While education officials in Nunavut continue to explore the benefits of changing to Roman orthography as a standard writing system for Inuktut across the territory, people in the Baffin region continue to dig their heels in.

Speaking in the Nunavut Legislative Assembly March 1, Uqqummiut MLA Pauloosie Keyootak said a recent radio call-in show in his home community of Qikiqtarjuaq showed where that community’s residents stand on the debate.

The use of syllabics is an important expression of culture and language, particularly for Baffin Inuit, Keyootak said.

“I recognize that in western Nunavut, some communities have been using Roman orthography for a long time,” he said.

“However, in the Baffin region, many residents identify strongly with the use of syllabics as a way of preserving our language, our culture and our identity.”

Keyootak’s constituents fear the Roman writing system will weaken the use of Inuktitut over time, he said.

Nunavut’s education department has been looking at standardizing the Inuktut writing system in the territory’s schools with a focus on the feasibility of using a Roman writing system.
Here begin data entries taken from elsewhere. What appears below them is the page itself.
Lemma openListeners_spec cfg w0 :
  0 <= umask w0 <= 511 ->
  wp (fun _ _ _ => True) os_step (openListeners cfg) (fun r w =>
    umask w = umask w0 /\ (exists l, logged w = (logged w0 ++ l)%list) /\
    match r with
    | Ok lns => opened cfg w0 w lns /\ logged w = (logged w0 ++ listen_log cfg)%list
    | Err _ => undone (Socket cfg) w0 w
    end) w0.
Proof.
  intros Hm. unfold openListeners, listen_log. apply wp_bind. eapply wp_mono; [|by apply openSocket_spec].
  intros r w (Hu & Ho & Hr). destruct Ho as (Hoth & Hcon & Hlog). destruct r as [lns|e].
  2: { cbn. split_and!; [done|exists []; by rewrite app_nil_r|done]. }
  destruct Hr as (-> & Hsock & Hnone). destruct (DaemonConfig.Listen cfg) as [l|] eqn:El.
  2: { cbn. rewrite app_nil_r. split_and!; [done|exists []; by rewrite app_nil_r| |done].
       split; [|by intros ? ?; apply Hsock| |done].
       - rewrite El. by destruct (String.eqb (Socket cfg) "").
       - intros addr tc Hin. destruct (String.eqb (Socket cfg) ""); set_solver. }
  apply wp_bind, maybe_log. set (line := if IsWildcardHost l then _ else _).
  apply wp_bind. eapply wp_mono; [|by apply ListenTLS_spec]. intros [[ln t]|e] w' [-> Hl].
  - cbn. rewrite Hlog. split_and!; [done|by eexists| |done]. pose proof (proj1 Hl) as ->.
    split; [|by intros ? ?; apply Hsock| |done].
    + rewrite El. by destruct (String.eqb (Socket cfg) "").
    + intros addr tc Hin.
      assert (TCPListener addr = TCPListener (Address l) /\ tc = Some t) as [-> ->]
        by (destruct (String.eqb (Socket cfg) ""); set_solver).
      by exists l, t.
  - apply wp_bind, closeAll_files. cbn [wp].
    destruct (String.eqb_spec (Socket cfg) "") as [E|E]; cbn [fold_left fst].
    + cbn. rewrite Hlog. split_and!; [done|by eexists|]. apply undone_same. by apply Hnone.
    + split_and!.
      * cbn. by destruct (is_abstract (Socket cfg)).
      * exists line. cbn. rewrite <- Hlog. by destruct (is_abstract (Socket cfg)).
      * assert (Hc : undone (Socket cfg) w0 (close_listener w (UnixListener (Socket cfg))))
          by (by apply closed_undone). revert Hc. unfold undone, no_trace. cbn.
        by destruct (is_abstract (Socket cfg)).
Qed.

(** ** What is logged on the way *)

Definition unpinned_log (ps : list (string * Profile)) : list slog_line :=
  omap (fun np => if DigestPinned (snd np) then None else Some (warn_unpinned (fst np) (snd np))) ps.

Lemma scanProfiles_spec ps auth w (Q : option RegistryAuth -> world -> Prop) :
  Q (fold_left (fun auth '(name, p) => keep_auth auth p) ps auth) (log_to w (unpinned_log ps)) ->
  wp (fun _ _ _ => True) os_step (scanProfiles ps auth) Q w.
Proof.
  revert auth w; induction ps as [|[name p] ps IH]; intros auth w HQ; [by rewrite log_to_nil in HQ|].
  cbn [scanProfiles]. apply wp_bind, maybe_log, IH. rewrite log_to_app.
  cbn [fold_left unpinned_log omap list_omap fst snd] in HQ. by destruct (DigestPinned p).
Qed.

(** The lines of a [run] that gets to serving, in order. *)
Definition boot_log (cfg : Config) : list slog_line :=
  (unpinned_log (range (Profiles cfg)) ++ listen_log cfg ++ [info_listening cfg])%list.

(** The operator is told what the boot lines promise: each profile whose image
    could be repointed, and a wildcard address. *)
Lemma boot_log_complete cfg line :
  line ∈ boot_log cfg <->
  (exists name p, Profiles cfg !! name = Some p /\ DigestPinned p = false /\ line = warn_unpinned name p) \/
  (exists l, DaemonConfig.Listen cfg = Some l /\ IsWildcardHost l = true /\ line = warn_wildcard l) \/
  line = info_listening cfg.
Proof.
  unfold boot_log, listen_log, unpinned_log. rewrite !elem_of_app, list_elem_of_omap, list_elem_of_singleton.
  assert (Hor : forall A A' B B' : Prop, (A <-> A') -> (B <-> B') -> (A \/ B <-> A' \/ B')) by tauto.
  apply Hor; [|apply Hor; [|done]].
  - split.
    + intros ([name p] & Hin & Hl). apply elem_of_range in Hin. cbn in Hl.
      destruct (DigestPinned p) eqn:Ep; [done|]. injection Hl as <-. by exists name, p.
    + intros (name & p & Hp & Hd & ->). exists (name, p). rewrite elem_of_range. cbn. by rewrite Hd.
  - destruct (DaemonConfig.Listen cfg) as [l|]; [destruct (IsWildcardHost l) eqn:E|];
      rewrite ?list_elem_of_singleton; (split; [intros Hl|intros (l' & [= <-] & Hw & ->)]); try done.
    + by exists l.
    + by apply not_elem_of_nil in Hl.
    + by rewrite E in Hw.
    + by apply not_elem_of_nil in Hl.
Qed.
End starting.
Last year, Education Minister Paul Quassa told the legislature that the Roman writing system has “the potential to build an environment where students would be better equipped for learning more than one language.”
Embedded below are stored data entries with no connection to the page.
Lemma write_over s dest src w :
  dispatch cfg "PUT" (filesRoute s dest) (ReqBodyBytes src) = handleWriteFile (bs_name s) dest src ->
  IsAbs dest = true ->
  run h (over (clientWriteFile s dest src)) w = finish wired (run h (direct_write (bs_name s) dest src) w).
Proof.
  intros Hd Habs. unfold clientWriteFile. rewrite Habs. cbn [negb bind call over].
  rewrite run_bind, (run_follow _ _ _ _ _ _ Hd) by auto with openblox.
  unfold handleWriteFile, direct_write, filePath. rewrite Habs. cbn [negb bind call run].
  destruct (h _ (BOpen _) w) as [[sb|e] w1]; cbn [bind call run]; [|failed e].
  destruct (h _ (BWriteFile sb dest filePerm src) w1) as [[[]|e] w2]; cbn [run]; [done|failed e].
Qed.

(** How a read ends for the client's caller. *)
Definition read_reply (r : result (string * option error)) : result (string * option error) :=
  match r with
  | Ok (content, None) => Ok (content, None)
  | Ok (content, Some _) => Ok (content, Some (External ExtOther "unexpected EOF"))
  | Err e => Err (wire e)
  end.

Lemma read_over s dest w :
  dispatch cfg "GET" (filesRoute s dest) NoReqBody = handleReadFile (bs_name s) dest ->
  IsAbs dest = true ->
  run h (over (clientReadFile s dest)) w = finish read_reply (run h (direct_read (bs_name s) dest) w).
Proof.
  intros Hd Habs. unfold clientReadFile. rewrite Habs. cbn [negb bind call over].
  rewrite run_bind, (run_follow _ _ _ _ _ _ Hd) by auto with openblox.
  unfold handleReadFile, direct_read, filePath. rewrite Habs. cbn [negb bind call run].
  destruct (h _ (BOpen _) w) as [[sb|e] w1]; cbn [bind call run]; [|cbn [finish read_reply]; failed e].
  destruct (h _ (BReadFile sb dest) w1) as [[[content [err|]]|e] w2]; cbn [run]; try done.
  cbn [finish read_reply]. failed e.
Qed.

Lemma dial_over c name port w :
  dispatch cfg "GET" ("/sandboxes/" ++ PathEscape name ++ "/dial/" ++ Itoa port) NoReqBody
    = handleDial name (Itoa port) None ->
  1 <= port <= 65535 ->
  run h (over (clientDialPort c name port)) w = finish wired (run h (call (BDialPort name port)) w).
Proof.
  intros Hd Hp. unfold clientDialPort.
  assert (Hrange : (port <? 1) || (port >? 65535) = false) by lia.
  rewrite Hrange. cbn [bind call over]. rewrite run_bind, Hd. unfold handleDial, Atoi.
  rewrite ParseInt64_Itoa by (unfold in_int64, min_int64, max_int64; lia). rewrite Hrange.
  cbn [bind call run]. destruct (h _ (BDialPort name port) w) as [[conn|e] w1]; cbn [run]; [done|failed e].
Qed.

Lemma start_over c s proc cmd w :
  let pr := mkProcessRequest proc (Argv cmd) (CmdEnv cmd) (Dir cmd) in
  dispatch cfg "POST" (route s "/processes") (ReqBodyProcess pr)
    = handleStartProcess (bs_name s) (processBody (ReqBodyProcess pr)) ->
  Stdin cmd = None -> process_fits proc cmd ->
  run h (over (clientStartProcess c s proc cmd)) w =
  finish wired (run h (direct_start (bs_name s) proc
    (mkCommand (Argv cmd) (CmdEnv cmd) (Dir cmd) None 0)) w).
Proof.
  intros pr Hd Hin (Hn & Ha & He & Hdir & Hl). unfold clientStartProcess. rewrite Hin. fold pr.
  rewrite (run_over_do _ _ _ _ _ _ _ Hd) by auto with openblox.
  unfold processBody, bodyText. rewrite decodeBody_marshalProcess by exact Hl.
  unfold handleStartProcess, direct_start, sentProcess, pr. cbn [PrName PrArgv PrEnv PrDir bind call run].
  rewrite !json_text_list_valid, !json_text_valid by done.
  destruct (h _ (BOpen _) w) as [[sb|e] w1]; cbn [bind call run];
    [|cbn [finish wired]; by rewrite reply_fail].
  destruct (h _ (BStartProcess sb proc _) w1) as [[[]|e] w2]; cbn [run finish wired];
    [done|by rewrite reply_fail].
Qed.

(** C16. The client's operations on a handle are the backend's: [Destroy],
    [Stop], [WriteFile], [ReadFile] and [DialPort] through the broker make the
    very calls the direct operations make, on the sandbox of the handle's name,
    with the caller's path, content and port (a written file always has mode
    0644), [StartProcess] likewise for a command without stdin that the wire
    can carry (its timeout is not sent), and return what they return, errors as the wire renders them; a file
    whose reading fails half way is a failed read for the caller too. *)
Theorem operations_over_broker c s dest src port proc cmd w :
  routable (bs_name s) -> IsAbs dest = true -> 1 <= port <= 65535 ->
  let name := bs_name s in
  run h (over (clientDestroy c name)) w = finish wired (run h (call (BDestroy name)) w) /\
  run h (over (clientStop c s)) w = finish wired (run h (direct_stop name) w) /\
  run h (over (clientWriteFile s dest src)) w = finish wired (run h (direct_write name dest src) w) /\
  run h (over (clientReadFile s dest)) w =
    finish read_reply (run h (direct_read name dest) w) /\
  run h (over (clientDialPort c name port)) w = finish wired (run h (call (BDialPort name port)) w) /\
  (Stdin cmd = None -> process_fits proc cmd ->
   run h (over (clientStartProcess c s proc cmd)) w =
   finish wired (run h (direct_start name proc
     (mkCommand (Argv cmd) (CmdEnv cmd) (Dir cmd) None 0)) w)).
Proof.
  intros Hr Hd Hp name. destruct (requests_reach_handlers cfg s dest src port
    (mkExecRequest [] [] "" "") (mkProcessRequest proc (Argv cmd) (CmdEnv cmd) (Dir cmd)) Hr Hd Hp)
    as (_ & Hdestroy & Hstop & _ & Hproc & Hwrite & Hread & Hdial).
  split_and!; [by apply destroy_over|by apply stop_over|by apply write_over|by apply read_over
    |by apply dial_over|by apply start_over].
Qed.

(** ** Handles through the broker *)

(** A backend's description of a sandbox that survives JSON. *)
Definition info_fits (i : Info) : Prop :=
  valid_utf8 (InfoName i) = true /\ valid_utf8 (InfoID i) = true /\ valid_utf8 (InfoImage i) = true /\
  valid_utf8 (InfoState i) = true /\ four_digit_year (InfoCreatedAt i) /\
  map_Forall (fun k v => valid_utf8 k = true /\ valid_utf8 v = true) (InfoLabels i).

(** What the client's caller sees of it: all but the daemon's own label. *)
Definition seen (i : Info) : Info :=
  mkInfo (InfoName i) (InfoID i) (InfoImage i) (InfoState i) (InfoCreatedAt i)
    (delete labelProfile (InfoLabels i)).

Lemma seen_spec i profile : info_fits i -> clientInfoFrom (sentInfo (infoOf i profile)) = seen i.
Proof.
  intros (Hn & Hid & Him & Hs & _ & Hl). unfold clientInfoFrom, sentInfo, infoOf, seen.
  cbn [WName WID WImage WState WCreatedAt WLabels]. rewrite callerLabels_delete.
  rewrite !json_text_valid by done. rewrite json_text_map_valid; [done|].
  intros k v [_ Hk]%lookup_delete_Some. by apply Hl.
Qed.

(** The request of [Create]. *)
Definition createRequest (name : string) (spec : Spec) : CreateRequest :=
  mkCreateRequest name (label_of (Labels spec) profileLabel) (Env spec)
    (delete profileLabel (Labels spec)).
But education officials have yet to decide to go that route, Quassa said March 1.

“We have not made a decision as to which writing system will be taught in the schools,” Quassa said. “[Roman orthography] is already being taught, along with our syllabic system, starting at Grade 4.”

“But I keep saying that the education, no matter where in Nunavut, should be more unified and standardized,” Quassa added. “We should have standardized education in Nunavut because it’s not standardized. When it’s standardized, we have fewer problems.”

During a summit hosted last summer by Inuit Tapiriit Kanatami, its Atausiq Inuktut Titirausiq group recommended a shift to Roman orthography for all written Inuktut.

The draft also recommended that the syllabics system continue to be taught in higher grades in communities where syllabics have traditionally been used.